The Walt Disney Company is utterly unique as a movie studio. No other major production house is so inexorably linked to a particular type of content. When you talk about a "Disney movie" everybody has a general idea of what you're talking about. It's content that is suitable for the entire family. When the company announced the Disney+ streaming service, it was clear that the service would continue this tradition, including only movies and series that you would be comfortable sitting you kids in front of. However, in the case of the 1980s comedy Splash, that apparently took a bit of work.

Splash is a romantic comedy that stars a young Tom Hanks opposite Daryl Hannah, a beautiful woman who is also a mermaid. The film was produced by Disney's Touchstone label, a production company that was specifically designed to let the Walt Disney Company make more adult themed films, but really the only thing "adult" about Splash is a couple of shots Daryl Hannah's naked rear. However, that naked rear was apparently too much for Disney+, as the streaming service has digitally altered the film to cover the naked ass, which has the internet laughing out loud.
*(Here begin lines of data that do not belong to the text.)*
(** C25: nonces are used in sequence and never twice: whatever blocks without contract calls are
    applied, the nonces of an account's transactions, over all of the blocks and in their
    order, are the account's next nonce and the numbers that follow it, none missing and none
    twice; and then the next transaction of the account is refused unless it has the nonce
    after them.  Coinbases use no nonce.  Contract calls are left out because they set the
    nonce of an address of their choice to any value, unchecked; after one, nonces can be used
    again.  The nonces must not reach 2^64. *)
Theorem nonces_sequential c s txs s' :
  blocks_applied s txs s' → Forall no_contract txs → next_nonce c s + Z.of_nat (length (nonces_of c txs)) < MAXUINT64 →
  nonces_of c txs = seqZ (next_nonce c s) (Z.of_nat (length (nonces_of c txs))) ∧ NoDup (nonces_of c txs) ∧
  ∀ b h i tx tx' w w', w_sdb w = s' → no_contract tx → uses c tx = true →
    apply_tx (D := D) (T := T) g b h i tx w = (Ok tx', w') →
    Nonce (ft_tx tx) = next_nonce c s + Z.of_nat (length (nonces_of c txs)) ∧ Nonce (ft_tx tx) ∉ nonces_of c txs.
Proof.
  intros Hb Hall Hmax. destruct (blocks_nonces c s txs s' Hb Hall) as [E1 E2]; [lia|].
  split_and!; [done|rewrite E1; apply NoDup_seqZ|].
  intros b h i tx tx' w w' <- Htx Hu Hap. apply (apply_tx_nonces c) in Hap; [|done]. rewrite Hu in Hap.
  destruct Hap as [Hn _]; [lia|]. split; [lia|]. rewrite E1, elem_of_seqZ. lia.
Qed.
End Nonces.

(** The block of [ChainSample]: a transfer of 300 and a coinbase of 1000. *)
Lemma supply_conserved_witness :
  ∃ out w', apply_txs (T := MapTxn.txn) Sample.g true ChainSample.b0 60350423 0 0
      (Transactions ChainSample.b0) ChainSample.w0 = (Ok out, w') ∧
    total [Sample.ca; Sample.cb] (w_sdb w') = 5000007 + 1000.
Proof.
  assert (listed Sample.g [Sample.ca; Sample.cb] Sample.alice) as Ha
    by (exists Sample.ca; split; [exact Sample.alice_ca|left]).
  assert (listed Sample.g [Sample.ca; Sample.cb] Sample.bob) as Hb
    by (exists Sample.cb; split; [exact Sample.bob_cb|right; left]).
  assert (∃ out w', apply_txs (T := MapTxn.txn) Sample.g true ChainSample.b0 60350423 0 0
      (Transactions ChainSample.b0) ChainSample.w0 = (Ok out, w')) as ([txs' gas'] & w' & Hrun)
    by (eexists _, _; by_run).
  exists (txs', gas'), w'. split; [exact Hrun|].
  assert (NoDup [Sample.ca; Sample.cb]) as Hnd by (apply (bool_decide_unpack _); vm_compute; exact I).
  destruct (supply_conserved Sample.g [Sample.ca; Sample.cb] Hnd true ChainSample.b0 60350423 0 0 gas'
    (Transactions ChainSample.b0) txs' ChainSample.w0 w' Sample.s0_ok Hb) as [_ Ht].
  - constructor; [|constructor; [|constructor]].
    + split; [vm_compute; split; discriminate|]. split; [vm_compute; discriminate|]. split; [exact Hb|right].
      split; [apply (bool_decide_unpack _); vm_compute; exact I|]. split; [discriminate|].
      split; [discriminate|]. split; [exact Ha|].
      intros c H1 H2. exfalso. cbn in H1, H2. change (From _) with Sample.alice in H1.
      change (To _) with Sample.bob in H2. rewrite Sample.alice_ca in H1. rewrite Sample.bob_cb in H2.
      apply Sample.ca_cb. congruence.
    + split; [vm_compute; split; discriminate|]. split; [vm_compute; discriminate|]. split; [exact Hb|].
      left. reflexivity.
  - vm_compute. discriminate.
  - exact Hrun.
  - rewrite Ht. vm_compute. reflexivity.
Defined.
The Walt Disney Company is an utterly uniq

While Daryl Hannah's hair in Splash is always quite long, mermaids don't get a lot of haircuts, it's not that long, or that thick, if you watch the original version of the scene. Hair has been added digitally to make absolutely certain that you don't see anything that you might consider nudity.
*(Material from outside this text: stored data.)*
(* ===== verification/Strconv.v ===== *)
(** Decimal numbers as text: [strconv.FormatUint(n, 10)] and [strconv.ParseUint(s, 10, 64)]. *)

From S2P Require Import Prelude.

Definition digit_byte (d : Z) : byte := byte.of_Z (48 + d).
Definition byte_digit (b : byte) : option Z :=
  let d := byte.unsigned b - 48 in if decide (0 ≤ d ≤ 9) then Some d else None.

Fixpoint format_digits (fuel : nat) (n : Z) : bytes :=
  match fuel with
  | O => []
  | S fuel =>
      if decide (n < 10) then [digit_byte n]
      else format_digits fuel (n / 10) ++ [digit_byte (n mod 10)]
  end.

(** A [uint64] has at most 20 digits. *)
Definition FormatUint (n : Z) : bytes := format_digits 20 n.

Fixpoint parse_digits (acc : Z) (s : bytes) : res Z :=
  match s with
  | [] => Ok acc
  | c :: s =>
      match byte_digit c with
      | None => err "invalid syntax"
      | Some d =>
          let acc := acc * 10 + d in
          if decide (acc > MAXUINT64) then err "value out of range" else parse_digits acc s
      end
  end.

Definition ParseUint (s : bytes) : res Z :=
  match s with [] => err "invalid syntax" | _ => parse_digits 0 s end.

Lemma byte_digit_byte d : 0 ≤ d ≤ 9 → byte_digit (digit_byte d) = Some d.
Proof.
  intros Hd. unfold byte_digit, digit_byte. rewrite byte.unsigned_of_Z. unfold byte.wrap.
  rewrite Z.mod_small by lia. rewrite decide_True by lia. f_equal. lia.
Qed.

Lemma parse_format_digits fuel : ∀ n s,
  0 ≤ n < 10 ^ Z.of_nat fuel → n ≤ MAXUINT64 → parse_digits 0 (format_digits fuel n ++ s) = parse_digits n s.
Proof.
  induction fuel as [|fuel IH]; intros n s Hn Hmax.
  { change (10 ^ Z.of_nat 0) with 1 in Hn. assert (n = 0) as -> by lia. done. }
  cbn [format_digits]. case_decide.
  - cbn [app parse_digits]. rewrite byte_digit_byte by lia. cbn zeta. rewrite Z.mul_0_l, Z.add_0_l.
    by rewrite decide_False by lia.
  - rewrite <- app_assoc. cbn [app].
    rewrite Nat2Z.inj_succ, Z.pow_succ_r in Hn by lia.
    pose proof (Z.div_mod n 10 ltac:(lia)) as Hdm. pose proof (Z.mod_pos_bound n 10 ltac:(lia)) as Hm.
    rewrite IH by lia.
    cbn [parse_digits]. rewrite byte_digit_byte by lia. cbn zeta.
    replace (n / 10 * 10 + n mod 10) with n by lia. by rewrite decide_False by lia.
Qed.

Lemma format_digits_nonempty fuel n : fuel ≠ 0%nat → format_digits fuel n ≠ [].
Proof. destruct fuel; [done|]. intros _. simpl. case_decide; [done|]. by destruct (format_digits fuel (n / 10)). Qed.

(** Printed numbers parse back. *)
Lemma ParseUint_FormatUint n : is_u64 n → ParseUint (FormatUint n) = Ok n.
Proof.
  intros Hn. unfold is_u64, MAXUINT64 in Hn. pose proof (parse_format_digits 20 n []) as H.
  rewrite app_nil_r in H. unfold ParseUint, FormatUint.
  destruct (format_digits 20 n) eqn:E; [by apply format_digits_nonempty in E|]. apply H; [|unfold MAXUINT64; lia].
  split; [lia|]. apply Z.le_lt_trans with 18446744073709551615; [lia|]. by vm_compute.
Qed.

(** Only digits are printed. *)
Lemma FormatUint_digits n b : 0 ≤ n → b ∈ FormatUint n → is_Some (byte_digit b).
Proof.
  unfold FormatUint. generalize 20%nat as fuel. intros fuel. revert n. induction fuel as [|fuel IH]; intros n Hn Hb.
  - by apply not_elem_of_nil in Hb.
  - simpl in Hb. case_decide.
    + apply list_elem_of_singleton in Hb as ->. rewrite byte_digit_byte by lia. by eexists.
    + apply elem_of_app in Hb as [Hb|Hb].
      * apply (IH (n / 10)); [|done]. apply Z.div_pos; lia.
      * apply list_elem_of_singleton in Hb as ->. pose proof (Z.mod_pos_bound n 10 ltac:(lia)).
        rewrite byte_digit_byte by lia. by eexists.
Qed.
On the one hand, you sort of get it. If Disney+ is the streaming service where you're going to let your kids decide what to watch, you want to be sure there's nothing on there you don't want them to see. Depending on the kids, and depending on the parents, seeing the original version of Splash might not be that big a deal, but Disney is always going to err on the side of caution because there will certainly be some parents that will have an issue.

At the same time, if the nudity was an issue, Splash could have always been left off Disney+ and put on Hulu instead. The digital work here looks weird, and in the opinion of some, the cure is worse than the disease.

A number of old Touchstone and Hollywood Pictures films have been put on Disney+, films that were never quite "Disney movies" in the way that the popular culture thinks of them, but were otherwise perfectly family friendly. None of the others, as far we we're aware, have been edited.

Of course, Disney is no stranger to this sort of editing, even in the company's animation work there have been edits made over the years as something that was done in the past gets seen in a different light.

Although, really, if Disney+ is going to censor one naked ass, the service should really be fair across the board, right?

In the grand scheme of things this is a minor detail. The CGI is weak but it's also largely irrelevant to whether Splash is a good movie. It is, and it's great that people can watch it, even if part of the fun of it is now laughing at the silly CGI.